====== DATA PROVIDED
(* ===== verification/AmmBlock.v ===== *)
(** * The balance deltas of a block

    [src/modules/ammdata/utils/index_activity.rs], with the keys of
    [src/modules/ammdata/storage.rs], the helpers of [src/modules/ammdata/main.rs], the
    activity part of [src/modules/ammdata/utils/index_finalize.rs] and the batch write of the
    provider: for every transaction that moved a pool's tokens, the pool's reserves follow,
    the move is classified by its signs, and the activity, the table rows, the candles and
    the volumes of the block are gathered.

    [IndexState] has the fields these functions use.  The map of balance transactions is what
    [load_balance_txs_by_height] returns: empty when it fails. *)
From stdpp Require Import strings.
From S2P Require Import Prelude Bytes RunesTransfer RunesStore RunesChain RunesInscriptions AlkTrace AlkSheets.
From S2P Require Import AmmPath AmmCandles AmmActivity AmmVolume.
From stdpp Require Import options.

Open Scope Z_scope.

Record SchemaMarketDefs := mkDefs {
  base_alkane_id : SchemaAlkaneId;
  quote_alkane_id : SchemaAlkaneId;
  pool_alkane_id : SchemaAlkaneId;
}.

Record AlkaneBalanceTxEntry := mkBalanceTx { bt_txid : bytes; bt_height : Z; outflow : gmap SchemaAlkaneId SignedU128 }.

(** ** Deltas *)

(** [amt as i128] wraps, and so does the negation of the least [i128]. *)
Definition signed_from_delta (delta : option SignedU128) : Z :=
  match delta with
  | None => 0
  | Some d => let '(neg, amt) := as_parts d in if neg : bool then to_i128 (- to_i128 amt) else to_i128 amt
  end.

Definition apply_delta_u128 (current delta : Z) : Z :=
  if 0 <=? delta then u128_sat_add current (delta mod u128_mod)
  else u128_sat_sub current (to_i128 (- delta) mod u128_mod).

Definition kind_of_deltas (base_delta quote_delta : Z) : option (ActivityKind * option ActivityDirection) :=
  match Z.sgn base_delta, Z.sgn quote_delta with
  | 1, -1 => Some (TradeSell, Some BaseIn)
  | -1, 1 => Some (TradeBuy, Some QuoteIn)
  | 1, 1 => Some (LiquidityAdd, None)
  | -1, -1 => Some (LiquidityRemove, None)
  | _, _ => None
  end.

(** ** Table keys *)

Definition id_be (id : SchemaAlkaneId) : bytes := be_bytes 4 (ak_block id) ++ be_bytes 8 (ak_tx id).

Definition activity_kind_code (kind : ActivityKind) : Z :=
  match kind with TradeBuy => 0 | TradeSell => 1 | LiquidityAdd => 2 | LiquidityRemove => 3 | PoolCreate => 4 end.

(** A script longer than a [u16] can say is cut. *)
Definition push_spk (spk : bytes) : bytes :=
  let len := Z.min (Z.of_nat (length spk)) 65535 in be_bytes 2 len ++ take (Z.to_nat len) spk.

Definition token_activity_key (token : SchemaAlkaneId) (ts seq : Z) (kind : ActivityKind) (pool : SchemaAlkaneId) : bytes :=
  bstr "/token_activity/v1/" ++ id_be token ++ be_u64 ts ++ be_u32 seq ++ [z2b (activity_kind_code kind)] ++ id_be pool.

Definition token_activity_amount_key (token : SchemaAlkaneId) (amount ts seq : Z) (kind : ActivityKind) (pool : SchemaAlkaneId) : bytes :=
  bstr "/token_activity_amount/v1/" ++ id_be token ++ be_u128 amount ++ be_u64 ts ++ be_u32 seq
  ++ [z2b (activity_kind_code kind)] ++ id_be pool.

Definition token_swaps_key (token : SchemaAlkaneId) (ts seq : Z) (pool : SchemaAlkaneId) : bytes :=
  bstr "/token_swaps/v1/" ++ id_be token ++ bstr "/" ++ to_string ts ++ [colon] ++ to_string seq ++ bstr "/" ++ id_be pool.

Definition address_pool_swaps_key (address_spk : bytes) (pool : SchemaAlkaneId) (ts seq : Z) : bytes :=
  bstr "/address_pool_swaps/v1/" ++ push_spk address_spk ++ id_be pool ++ be_u64 ts ++ be_u32 seq.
============
**TASK GOAL:** The reply should consist solely of the lines above from the one that has "if 0 <=? delta" through the one that has "Definition token_activity_amount_key (token", reproduced exactly.

**RESPONSE TO THE EXERCISE:**
  if 0 <=? delta then u128_sat_add current (delta mod u128_mod)
  else u128_sat_sub current (to_i128 (- delta) mod u128_mod).

Definition kind_of_deltas (base_delta quote_delta : Z) : option (ActivityKind * option ActivityDirection) :=
  match Z.sgn base_delta, Z.sgn quote_delta with
  | 1, -1 => Some (TradeSell, Some BaseIn)
  | -1, 1 => Some (TradeBuy, Some QuoteIn)
  | 1, 1 => Some (LiquidityAdd, None)
  | -1, -1 => Some (LiquidityRemove, None)
  | _, _ => None
  end.

(** ** Table keys *)

Definition id_be (id : SchemaAlkaneId) : bytes := be_bytes 4 (ak_block id) ++ be_bytes 8 (ak_tx id).

Definition activity_kind_code (kind : ActivityKind) : Z :=
  match kind with TradeBuy => 0 | TradeSell => 1 | LiquidityAdd => 2 | LiquidityRemove => 3 | PoolCreate => 4 end.

(** A script longer than a [u16] can say is cut. *)
Definition push_spk (spk : bytes) : bytes :=
  let len := Z.min (Z.of_nat (length spk)) 65535 in be_bytes 2 len ++ take (Z.to_nat len) spk.

Definition token_activity_key (token : SchemaAlkaneId) (ts seq : Z) (kind : ActivityKind) (pool : SchemaAlkaneId) : bytes :=
  bstr "/token_activity/v1/" ++ id_be token ++ be_u64 ts ++ be_u32 seq ++ [z2b (activity_kind_code kind)] ++ id_be pool.

Definition token_activity_amount_key (token : SchemaAlkaneId) (amount ts seq : Z) (kind : ActivityKind) (pool : SchemaAlkaneId) : bytes :=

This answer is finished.